With the availability of selective gastrin/CCKB (L365,260) and CCKA (L364,718) receptor antagonists the present study was designed to investigate the role of gastrin and cholecystokinin (CCK) receptors in meal-stimulated gastric acid secretion. Gastric acid output was measured by continuous intragastric titration in conscious rats. Vehicle (dimethylsulfoxide/saline, 3:1), L365,260 (3 or 9 mg/kg), or L364,718 (1 mg/kg) was given by i.v. bolus injection. Basal acid output was strongly inhibited by both doses of L365,260 while L364,718 had no effect.
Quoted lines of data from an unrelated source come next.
(* ===================================================================== *)
(** * More on the streaming session manager *)
(* ===================================================================== *)

Module WebMore.
Import PyStr Web WebWire Notions WebProps.

(** ** The polling loop *)

(** X10. The polling loop forwards every queue item as a [log] event
    followed by a [status] event, in the order the items arrive; what else
    it yields are heartbeats, which never change that order. *)
Theorem polling_keeps_order (started last_heartbeat : Z) (ps : list poll) :
  List.filter (fun e => negb (is_heartbeat e)) (polling started last_heartbeat ps)
  = flat_map (fun it => [log (fst it) (snd it); status_event (fst it)])
      (queue_items ps).
Proof.
  revert last_heartbeat.
  induction ps as [|[message msg_type now|now] ps IH]; intros lh.
  - reflexivity.
  - cbn [polling queue_items flat_map fst snd app].
    change (List.filter _ (log message msg_type :: status_event message :: ?l))
      with (log message msg_type :: status_event message
            :: List.filter (fun e => negb (is_heartbeat e)) l).
    now rewrite IH.
  - cbn [polling queue_items].
    destruct (now - lh >=? 10)%Z; [|apply IH].
    cbv zeta.
    match goal with
    | |- List.filter ?f (?e :: ?l) = _ =>
        change (List.filter f (e :: l)) with (List.filter f l)
    end.
    apply IH.
Qed.









(** ** The registry *)



(** X13. A cancel request for the session of a stream that has
    registered its task and is still running is accepted: the endpoint
    answers [cancelled], the task of that stream is asked to cancel, and
    the session id is unregistered at once, the other sessions staying as
    they were before the stream started. *)
Theorem cancel_running_stream (session_id : str) (w : world) :
  let agent_task := fst (start_session session_id w) in
  let running := snd (start_session session_id w) in
  let body : gmap str str := {[ py "session_id" := session_id ]} in
  _active_sessions running !! session_id = Some agent_task /\
  fst (cancel_research body running) = Response (py "cancelled") session_id 200 /\
  tasks (snd (cancel_research body running)) agent_task = Pending true /\
  _active_sessions (snd (cancel_research body running))
  = delete session_id (_active_sessions w).
Proof.
  cbv zeta. unfold start_session, create_task. cbv zeta. cbn [fst snd].
  assert (Hsid : session_of {[ py "session_id" := session_id ]} = session_id).
  { unfold session_of. now rewrite lookup_singleton_eq. }
  assert (Hreg : _active_sessions
            (with_sessions
               {| _active_sessions := _active_sessions w;
                  tasks := <[next_task w := Pending false]> (tasks w);
                  next_task := S (next_task w) |}
               (<[session_id := next_task w]> (_active_sessions w)))
            !! session_id = Some (next_task w)).
  { simpl. apply lookup_insert_eq. }
  split; [exact Hreg|].
  rewrite (cancel_research_active _ _ (next_task w)).
  - rewrite Hsid. simpl. split; [reflexivity|].
    split; [apply fn_lookup_insert | apply delete_insert_eq].
  - now rewrite Hsid.
  - simpl. now rewrite fn_lookup_insert.
Qed.

(** ** The wire format *)

Lemma hex_digit_printable n : (n < 16)%N -> printable (hex_digit n).
Proof.
  unfold printable, hex_digit. intros H.
  destruct (n <? 10)%N eqn:E; [apply N.ltb_lt in E | apply N.ltb_ge in E]; lia.
Qed.

(** Closed characters are checked by computation. *)
Ltac closed_printable :=
  repeat (constructor; [unfold printable; vm_compute; intuition discriminate|]);
  try constructor.

Lemma u_escape_printable n : Forall printable (u_escape n).
Proof.
  unfold u_escape.
  constructor; [unfold printable, BACKSLASH; lia|].
  constructor; [unfold printable; lia|].
  repeat (constructor;
          [apply hex_digit_printable; apply N.mod_lt; discriminate|]).
  constructor.
Qed.

Lemma escape_char_printable c : Forall printable (escape_char c).
Proof.
  unfold escape_char.
  destruct (c =? 34)%N; [closed_printable|].
  destruct (c =? 92)%N; [closed_printable|].
  destruct (c =? 10)%N; [closed_printable|].
  destruct (c =? 13)%N; [closed_printable|].
  destruct (c =? 9)%N; [closed_printable|].
  destruct (c =? 8)%N; [closed_printable|].
  destruct (c =? 12)%N; [closed_printable|].
  destruct ((32 <=? c) && (c <=? 126))%N eqn:E.
  - apply andb_true_iff in E as [H1 H2]. apply N.leb_le in H1, H2.
    constructor; [unfold printable; lia | constructor].
  - destruct (c <? 65536)%N; [apply u_escape_printable|].
    cbv zeta. apply Forall_app. split; apply u_escape_printable.
Qed.

Lemma flat_map_printable (f : char -> str) s :
  (forall c, Forall printable (f c)) -> Forall printable (flat_map f s).
Proof.
  intros H. induction s as [|c s IH]; simpl; [constructor|].
  apply Forall_app. split; [apply H | exact IH].
Qed.

Lemma json_string_printable s : Forall printable (json_string s).
Proof.
  unfold json_string. apply Forall_app. split; [closed_printable|].
  apply Forall_app. split; [|closed_printable].
  apply flat_map_printable, escape_char_printable.
Qed.

Lemma digits_printable u : Forall printable (digits u).
Proof.
  induction u; simpl; try constructor; try assumption;
    unfold printable; lia.
Qed.

Lemma str_of_int_printable n : Forall printable (str_of_int n).
Proof.
  destruct n as [|p|p]; simpl.
  - closed_printable.
  - apply digits_printable.
  - constructor; [unfold printable; vm_compute; intuition discriminate|].
    apply digits_printable.
Qed.

Lemma json_value_printable v : Forall printable (json_value v).
Proof. destruct v; [apply json_string_printable | apply str_of_int_printable]. Qed.
Lemma animation_offset_bounded_witness :
  (fst (getShoppingAnimationOffset AI_PEDESTRIAN_CONFIG zeroWave zeroWave 3
          shopper0 (1 # 2) (1 # 2) (1 # 2))
   <= Math.max (browsingSwayAmount (animation AI_PEDESTRIAN_CONFIG))
        (Math.max (payingShakeAmount (animation AI_PEDESTRIAN_CONFIG) / 2) 2))%Q.
Proof.
  refine (proj1 (proj2
    (animation_offset_bounded AI_PEDESTRIAN_CONFIG zeroWave zeroWave 3
       shopper0 (1 # 2) (1 # 2) (1 # 2) _ _ _ _ _ _))).
  - intros x. unfold zeroWave. split; vm_compute; discriminate.
  - intros x. unfold zeroWave. split; vm_compute; discriminate.
  - vm_compute. discriminate.
  - vm_compute. discriminate.
  - split; vm_compute; congruence.
  - split; vm_compute; congruence.
Defined.

(** X9: with an ordered budget range and a draw in [0,1), initialisation
    gives a budget inside the configured range, and this is the budget the
    code then reads when the lower end of the range is positive; the agent
    is autonomous and not shopping, its position and its bag are
    untouched. *)
Theorem initial_budget_in_range (cfg : Config) (p : Pedestrian)
    (type : string) (rnd : Q) :
  (minBudget (shopping cfg) <= maxBudget (shopping cfg))%Q ->
  unitDraw rnd ->
  let p' := initializeAIPedestrianShopping cfg p type rnd in
  (exists b, shoppingBudget p' = Some b /\
             (minBudget (shopping cfg) <= b)%Q /\
             (b <= maxBudget (shopping cfg))%Q /\
             ((0 < minBudget (shopping cfg))%Q -> budgetOf p' = b)) /\
  isAI p' = true /\ isShopping p' = false /\
  tileX p' = tileX p /\ tileY p' = tileY p /\ hasBag p' = hasBag p.
Proof.
  intros Hle Hr p'. subst p'. unfold initializeAIPedestrianShopping.
  cbn [shoppingBudget isAI isShopping tileX tileY hasBag].
  destruct (scaled_draw_range rnd _ _ Hr Hle) as [L U].
  split; [|repeat split].
  eexists. split; [reflexivity|]. split; [exact L|]. split; [exact U|].
  intros Hpos. unfold budgetOf. cbn [shoppingBudget].
  apply orElse_nonzero. lra.
Qed.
Intragastric peptone (4%, w/v) increased acid secretion 40-65% of the response to a maximal dose (2.5 nmol/kg per h) of gastrin-17. L365,260 completely abolished gastrin-17 stimulated acid secretion and partially inhibited peptone-induced acid secretion. Blockade of CCKA receptors by L364,718 did not affect peptone-stimulated acid output. This study demonstrates that gastrin/CCKB receptors are important in regulating basal acid secretion in the conscious rat while CCKA receptors do not appear to influence basal or peptone-stimulated gastric acid secretion. Blockade of gastrin/CCKB receptors partially inhibits intragastric meal-stimulated acid secretion indicating that the gastrin/CCKB receptor has a physiological role as mediator of food-stimulated acid secretory response in conscious rats.